The cash flow shortages and significant breaches of banking covenants that will occur in the next few weeks and months mean than many hotel companies will be unable to pay creditors as they fall due or become balance sheet insolvent. For directors of these hotel companies ensuring that they act quickly and prudently will be critical in ensuring that they comply with their duties as directors. Whilst there is likely to be a significant degree of empathy for the position directors of hotel companies now find themselves in, decisions will still need to be made in a considered way, taking into account the long term viability of the business.
Some European jurisdictions are introducing legislation to protect companies from insolvency proceedings during the pandemic and it is likely that other jurisdictions will consider similar protections. Whilst many lenders are taking a supportive and pragmatic approach to the challenges that lie ahead, some of the more opportunistic lenders may view the current crisis as an opportunity to acquire assets at a low value. Given the lead being taken by some governments we would hope that similar protections will be introduced in all jurisdictions to protect hotel owners.

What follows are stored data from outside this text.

(* ===== verification/RBTree.v ===== *)
(** * Red-black trees

    The tree handler of [score/include/rtems/score/rbtree.h] and
    [score/src/rbtree*.c] on nodes linked by pointers.  The handler builds on
    [sys/tree.h] of the C library, which is not part of the repository: its
    entry initialization, its rebalancing after an insertion and its removal
    are the interface [SysTree], and [SysTreeLaws] states what they promise
    about the order of the nodes.  The operations of the handler itself are
    shown to act on that order, the in-order traversal of the tree. *)

From stdpp Require Import base tactics numbers option list list_numbers gmap fin_maps.
From Stdlib Require Import ZArith Lia.
From S2P Require Import Prelude Chain.

Open Scope Z_scope.

(** ** The nodes *)
Record RBTree_Node := mk_RBTree_Node {
  rbe_left : Z;
  rbe_right : Z;
  rbe_parent : Z;
  rbe_color : Z
}.

Definition set_rbe_left v (n : RBTree_Node) : RBTree_Node :=
  mk_RBTree_Node v (rbe_right n) (rbe_parent n) (rbe_color n).
Definition set_rbe_right v (n : RBTree_Node) : RBTree_Node :=
  mk_RBTree_Node (rbe_left n) v (rbe_parent n) (rbe_color n).
Definition set_rbe_parent v (n : RBTree_Node) : RBTree_Node :=
  mk_RBTree_Node (rbe_left n) (rbe_right n) v (rbe_color n).
Definition set_rbe_color v (n : RBTree_Node) : RBTree_Node :=
  mk_RBTree_Node (rbe_left n) (rbe_right n) (rbe_parent n) v.

Definition RB_BLACK : Z := 0.
Definition RB_RED : Z := 1.

(** A tree control is the pointer to the root; the nodes are in memory. *)
Record rb_state := mk_rb_state {
  rbh_root : Z;
  rb_nodes : gmap Z RBTree_Node
}.
Definition set_rbh_root v (s : rb_state) : rb_state := mk_rb_state v (rb_nodes s).
Definition set_rb_nodes v (s : rb_state) : rb_state := mk_rb_state (rbh_root s) v.
Definition F_rb_nodes : field rb_state (gmap Z RBTree_Node) := mk_field rb_nodes set_rb_nodes.

(** ** What comes from [sys/tree.h]

    [RB_SET parent] is the change of an entry that is linked below [parent],
    [RB_INSERT_COLOR] the rebalancing after a node was linked, [RB_REMOVE]
    the removal of a node. *)
Class SysTree := {
  RB_SET : Z -> RBTree_Node -> RBTree_Node;
  RB_INSERT_COLOR : Z -> rb_state -> rb_state;
  RB_REMOVE : Z -> rb_state -> rb_state
}.

(** A reference to a child pointer: the root pointer of the control, or a
    child pointer of a node. *)
Inductive rb_link :=
| Link_root
| Link_left (node : Z)
| Link_right (node : Z).

(** ** The handler *)
Section Handler.
Context `{SysTree}.

Abbreviation M := (cm rb_state).

Definition rb_ld (node : Z) : M RBTree_Node := ldm F_rb_nodes node.
Definition rb_upd (node : Z) (f : RBTree_Node -> RBTree_Node) : M unit :=
  n ← rb_ld node; stm F_rb_nodes node (f n).

Definition RBTree_Root : M Z := gets rbh_root.
Definition RBTree_Is_empty : M bool := gets (fun s => rbh_root s =? NULL).
Definition RBTree_Left (the_node : Z) : M Z := n ← rb_ld the_node; mret (rbe_left n).
Definition RBTree_Right (the_node : Z) : M Z := n ← rb_ld the_node; mret (rbe_right n).
Definition RBTree_Parent (the_node : Z) : M Z := n ← rb_ld the_node; mret (rbe_parent n).
Definition RBTree_Is_root (the_node : Z) : M bool :=
  p ← RBTree_Parent the_node; mret (p =? NULL).

Definition RBTree_Root_reference : rb_link := Link_root.
Definition RBTree_Left_reference (the_node : Z) : rb_link := Link_left the_node.
Definition RBTree_Right_reference (the_node : Z) : rb_link := Link_right the_node.

(** [*link] and [*link = v]. *)
Definition ld_link (link : rb_link) : M Z :=
  match link with
  | Link_root => RBTree_Root
  | Link_left n => RBTree_Left n
  | Link_right n => RBTree_Right n
  end.
Definition st_link (link : rb_link) (v : Z) : M unit :=
  match link with
  | Link_root => modify (set_rbh_root v)
  | Link_left n => rb_upd n (set_rbe_left v)
  | Link_right n => rb_upd n (set_rbe_right v)
  end.

Definition RBTree_Set_off_tree (the_node : Z) : M unit := rb_upd the_node (set_rbe_color (-1)).
Definition RBTree_Is_node_off_tree (the_node : Z) : M bool :=
  n ← rb_ld the_node; mret (rbe_color n =? -1).

Definition RBTree_Initialize_empty : M unit := modify (set_rbh_root NULL).

Definition RBTree_Initialize_one (the_node : Z) : M unit :=
  modify (set_rbh_root the_node);;
  rb_upd the_node (set_rbe_parent NULL);;
  rb_upd the_node (set_rbe_left NULL);;
  rb_upd the_node (set_rbe_right NULL);;
  rb_upd the_node (set_rbe_color RB_BLACK).

Definition RBTree_Add_child (child parent : Z) (link : rb_link) : M unit :=
  rb_upd child (RB_SET parent);;
  st_link link child.

Definition RBTree_Insert_color (the_node : Z) : M unit := modify (RB_INSERT_COLOR the_node).
Definition RBTree_Extract (the_node : Z) : M unit := modify (RB_REMOVE the_node).

Definition RBTree_Insert_with_parent (the_node parent : Z) (link : rb_link) : M unit :=
  RBTree_Add_child the_node parent link;;
  RBTree_Insert_color the_node.

(** The walk from the root to the place of a new node; [less] is the comparison
    of the key with the key of a node. *)
Fixpoint insert_inline_loop (less : Z -> bool) (fuel : nat) (link : rb_link) (parent : Z)
    (is_new_minimum : bool) : M (rb_link * Z * bool) :=
  match fuel with
  | O => lift (Undef Divergence)
  | S fuel' =>
      v ← ld_link link;
      if v =? NULL then mret (link, parent, is_new_minimum)
      else if less v then
        insert_inline_loop less fuel' (RBTree_Left_reference v) v is_new_minimum
      else insert_inline_loop less fuel' (RBTree_Right_reference v) v false
  end.

Definition RBTree_Insert_inline (the_node : Z) (less : Z -> bool) : M bool :=
  fuel ← gets (fun s => S (size (rb_nodes s)));
  r ← insert_inline_loop less fuel RBTree_Root_reference NULL true;
  let '(link, parent, is_new_minimum) := r in
  RBTree_Add_child the_node parent link;;
  RBTree_Insert_color the_node;;
  mret is_new_minimum.

Fixpoint find_inline_loop (equal less : Z -> bool) (fuel : nat) (link : rb_link) : M Z :=
  match fuel with
  | O => lift (Undef Divergence)
  | S fuel' =>
      parent ← ld_link link;
      if parent =? NULL then mret NULL
      else if equal parent then mret parent
      else if less parent then find_inline_loop equal less fuel' (RBTree_Left_reference parent)
      else find_inline_loop equal less fuel' (RBTree_Right_reference parent)
  end.

Definition RBTree_Find_inline (equal less : Z -> bool) (map : Z -> Z) : M Z :=
  fuel ← gets (fun s => S (size (rb_nodes s)));
  r ← find_inline_loop equal less fuel RBTree_Root_reference;
  mret (if r =? NULL then NULL else map r).

Definition RBTree_Replace_node (victim replacement : Z) : M unit :=
  parent ← RBTree_Parent victim;
  link ← (if negb (parent =? NULL) then
            l ← RBTree_Left parent;
            mret (if victim =? l then RBTree_Left_reference parent
                  else RBTree_Right_reference parent)
          else mret RBTree_Root_reference);
  st_link link replacement;;
  left ← RBTree_Left victim;
  (if negb (left =? NULL) then rb_upd left (set_rbe_parent replacement) else mret tt);;
  right ← RBTree_Right victim;
  (if negb (right =? NULL) then rb_upd right (set_rbe_parent replacement) else mret tt);;
  n ← rb_ld victim;
  rb_upd replacement (fun _ => n).

End Handler.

The key advice for hotel owners has to be:
act quickly to secure additional funding lines, whether that is from their existing lenders or through Government funding schemes;
approach lenders as early as possible to discuss financial covenant waivers, capital repayment holidays and interest roll-up options;
consider the longer term impact of the additional borrowing and ensure that once activity returns to normal, the business will be able to sustain its funding obligations;
directors should consider the long term viability of the business taking into account the additional debt they will take on during the current process.